# Tools

## Functions evaluations

After calling one the API functions to get a function value, the number of times that function was called is stored inside the `NLPModel`

. For instance

```
using ADNLPModels, LinearAlgebra, NLPModels
nlp = ADNLPModel(x -> dot(x, x), zeros(2))
for i = 1:100
obj(nlp, rand(2))
end
neval_obj(nlp)
```

`100`

Some counters are available for all models, some are specific.

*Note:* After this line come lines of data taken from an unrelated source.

(** The place of the parent takes a tree of the parent's colour. *)
Hypothesis Hk1 : kok k1 pc (if decide (pc = IBV_RED) then S h else S (S h)).

Lemma parent_rebuilt l n r :
  rbt l IBV_BLACK (S h) -> rbt r IBV_BLACK (S h) ->
  rbt (Node pc l n r) pc (if decide (pc = IBV_RED) then S h else S (S h)).
Proof. destruct pc; simpl; eauto with mtree. Qed.

(** Both nephews black: the sibling turns red. *)
Lemma recoloured l r ns :
  rbt (Node IBV_BLACK l pn r) IBV_BLACK (S h) ->
  elems l ++ pn :: elems r = ns ->
  repaired (loop k1 (Node pc l pn r)) (lefts k1 ++ ns ++ rights k1).
Proof.
  intros Ht <-. destruct pc; simpl in Hk1.
  - rewrite loop_red. eexists. split; [done|]. split; [|by list_norm].
    eauto using kok_plug, kok_any.
  - by apply (loop_up (Node IBV_BLACK l pn r)).
Qed.

Lemma remove_left_turn_ok :
  repaired (remove_left_turn loop k1 pc child pn sib)
    (lefts k1 ++ (elems child ++ pn :: elems sib) ++ rights k1).
Proof.
  apply black_inv in Hsib as (sl & sn & sr & cl & cr & E & Hsl & Hsr).
  rewrite E in *. unfold remove_left_turn.
  destruct (is_red sr) eqn:Rr; [|destruct (is_red sl) eqn:Rl]; simpl.
  - rewrite andb_false_r. cbn [mbind res_bind].
    apply red_inv with (1 := Hsr) in Rr as (rl & rn & rr & -> & Hrl & Hrr).
    cbn [__mm_rotate_left paint]. eapply repaired_plug; [..|by list_norm]; [|done].
    apply parent_rebuilt; eauto with mtree.
  - apply red_inv with (1 := Hsl) in Rl as (ll & ln & lr & -> & Hll & Hlr).
    cbn [__mm_rotate_left __mm_rotate_right paint mbind res_bind].
    eapply repaired_plug; [..|by list_norm]; [|done].
    apply parent_rebuilt; eauto using not_red_black with mtree.
  - apply recoloured; [|done].
    eauto using not_red_black with mtree.
Qed.

Lemma remove_right_turn_ok :
  repaired (remove_right_turn loop k1 pc sib pn child)
    (lefts k1 ++ (elems sib ++ pn :: elems child) ++ rights k1).
Proof.
  apply black_inv in Hsib as (sl & sn & sr & cl & cr & E & Hsl & Hsr).
  rewrite E in *. unfold remove_right_turn.
  destruct (is_red sl) eqn:Rl; [|destruct (is_red sr) eqn:Rr]; simpl.
  - cbn [mbind res_bind].
    apply red_inv with (1 := Hsl) in Rl as (ll & ln & lr & -> & Hll & Hlr).
    cbn [__mm_rotate_right paint]. eapply repaired_plug; [..|by list_norm]; [|done].
    apply parent_rebuilt; eauto with mtree.
  - apply red_inv with (1 := Hsr) in Rr as (rl & rn & rr & -> & Hrl & Hrr).
    cbn [__mm_rotate_left __mm_rotate_right paint mbind res_bind].
    eapply repaired_plug; [..|by list_norm]; [|done].
    apply parent_rebuilt; eauto using not_red_black with mtree.
  - apply recoloured; [|done].
    eauto using not_red_black with mtree.
Qed.
End turn.

Lemma remove_rebalance_red fuel k l n r :
  mm_remove_rebalance (S fuel) k (Node IBV_RED l n r) = Ok (plug k (Node IBV_BLACK l n r)).
Proof. done. Qed.

Ltac red_not_black :=
  match goal with H : rbt (Node IBV_RED _ _ _) IBV_BLACK _ |- _ => inversion H end.

(** A turn below a left or a right frame; [Hup] is the rest of the loop. *)
Section turns.
Variables (fuel h : nat) (k1 : ctx) (child : mtree).
Hypothesis Hblack : rbt child IBV_BLACK h.
Hypothesis Hup : forall t, rbt t IBV_BLACK (S h) -> kok k1 IBV_BLACK (S (S h)) ->
  repaired (mm_remove_rebalance (S fuel) k1 t) (lefts k1 ++ elems t ++ rights k1).

Lemma child_not_red : is_red child = false.
Proof. rewrite (is_red_color _ _ _ Hblack). done. Qed.

Lemma left_frame_ok pc pn sib :
  kok (InLeft pc pn sib :: k1) IBV_BLACK (S h) ->
  repaired (mm_remove_rebalance (S (S fuel)) (InLeft pc pn sib :: k1) child)
    (lefts k1 ++ (elems child ++ pn :: elems sib) ++ rights k1).
Proof.
  intros Hk. remember (S fuel) as f eqn:Ef. cbn [mm_remove_rebalance]. rewrite child_not_red.
  assert (exists cs, rbt sib cs (S h)) as [cs Hs] by (inversion Hk; subst; eauto).
  inversion Hs as [|sl sn sr ? Hsl Hsr|sl sn sr cl cr ? Hsl Hsr]; subst sib cs f.
  - apply black_inv in Hsl as (a & m & b & ca & cb & -> & Ha & Hb).
    cbn [__mm_rotate_left paint mbind res_bind].
    eapply repaired_same; [eapply remove_left_turn_ok with (h := h)|by list_norm];
      eauto using remove_rebalance_red with mtree; [done|].
    inversion Hk; subst; [by red_not_black|]. simpl. eauto with mtree.
  - apply (remove_left_turn_ok _ _ _ h); eauto using remove_rebalance_red with mtree.
    inversion Hk; subst; simpl; eauto with mtree.
Qed.

Lemma right_frame_ok pc pn sib :
  kok (InRight pc sib pn :: k1) IBV_BLACK (S h) ->
  repaired (mm_remove_rebalance (S (S fuel)) (InRight pc sib pn :: k1) child)
    (lefts k1 ++ (elems sib ++ pn :: elems child) ++ rights k1).
Proof.
  intros Hk. remember (S fuel) as f eqn:Ef. cbn [mm_remove_rebalance]. rewrite child_not_red.
  assert (exists cs, rbt sib cs (S h)) as [cs Hs] by (inversion Hk; subst; eauto).
  inversion Hs as [|sl sn sr ? Hsl Hsr|sl sn sr cl cr ? Hsl Hsr]; subst sib cs f.
  - apply black_inv in Hsr as (a & m & b & ca & cb & -> & Ha & Hb).
    cbn [__mm_rotate_right paint mbind res_bind].
    eapply repaired_same; [eapply remove_right_turn_ok with (h := h)|by list_norm];
      eauto using remove_rebalance_red with mtree; [done|].
    inversion Hk; subst; [by red_not_black|]. simpl. eauto with mtree.
  - apply (remove_right_turn_ok _ _ _ h); eauto using remove_rebalance_red with mtree.
    inversion Hk; subst; simpl; eauto with mtree.
Qed.
End turns.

In particular, there are additional specific counters for the nonlinear least squares models.

Counter | Description |
---|---|

`neval_obj` | Objective |

`neval_grad` | Gradient |

`neval_cons` | Constraints |

`neval_cons_lin` | Linear constraints |

`neval_cons_nln` | Nonlinear constraints |

`neval_jcon` | One constraint - unused |

`neval_jgrad` | Gradient of one constraints - unused |

`neval_jac` | Jacobian |

`neval_jac_lin` | Linear constraints Jacobian |

`neval_jac_nln` | Nonlinear constraints Jacobian |

`neval_jprod` | Product of Jacobian and vector |

`neval_jprod_lin` | Product of linear constraints Jacobian and vector |

`neval_jprod_nln` | Product of nonlinear constraints Jacobian and vector |

`neval_jtprod` | Product of transposed Jacobian and vector |

`neval_jtprod_lin` | Product of transposed linear constraints Jacobian and vector |

`neval_jtprod_nln` | Product of transposed nonlinear constraints Jacobian and vector |

`neval_hess` | Hessian |

`neval_hprod` | Product of Hessian and vector |

`neval_jhess` | Individual Lagrangian Hessian evaluations |

`neval_jhprod` | Product of Hessian of j-th function and vector |

`neval_residual` | Residual function of nonlinear least squares model |

`neval_jac_residual` | Jacobian of the residual |

`neval_jprod_residual` | Product of Jacobian of residual and vector |

`neval_jtprod_residual` | Product of transposed Jacobian of residual and vector |

`neval_hess_residual` | Sum of Hessians of residuals |

`neval_jhess_residual` | Hessian of a residual component |

`neval_hprod_residual` | Product of Hessian of a residual component and vector |

To get the sum of all counters except `cons`

, `jac`

, `jprod`

and `jtprod`

called for a problem, use `sum_counters`

.

```
using ADNLPModels, LinearAlgebra, NLPModels
nlp = ADNLPModel(x -> dot(x, x), zeros(2))
obj(nlp, rand(2))
grad(nlp, rand(2))
sum_counters(nlp)
```

`2`

## Querying problem type

There are some variable for querying the problem type:

`has_bounds`

: True when not all variables are free.`bound_constrained`

: True for problems with bounded variables and no other constraints.`equality_constrained`

: True when problem is constrained only by equalities.`has_equalities`

: True when problem has at least one equality constraint.`inequality_constrained`

: True when problem is constrained by inequalities.`has_inequalities`

: True when problem has at least one inequality constraint that isn't a bound.`linearly_constrained`

: True when problem is constrained by equalities or inequalities known to be linear.`unconstrained`

: True when problem is not constrained.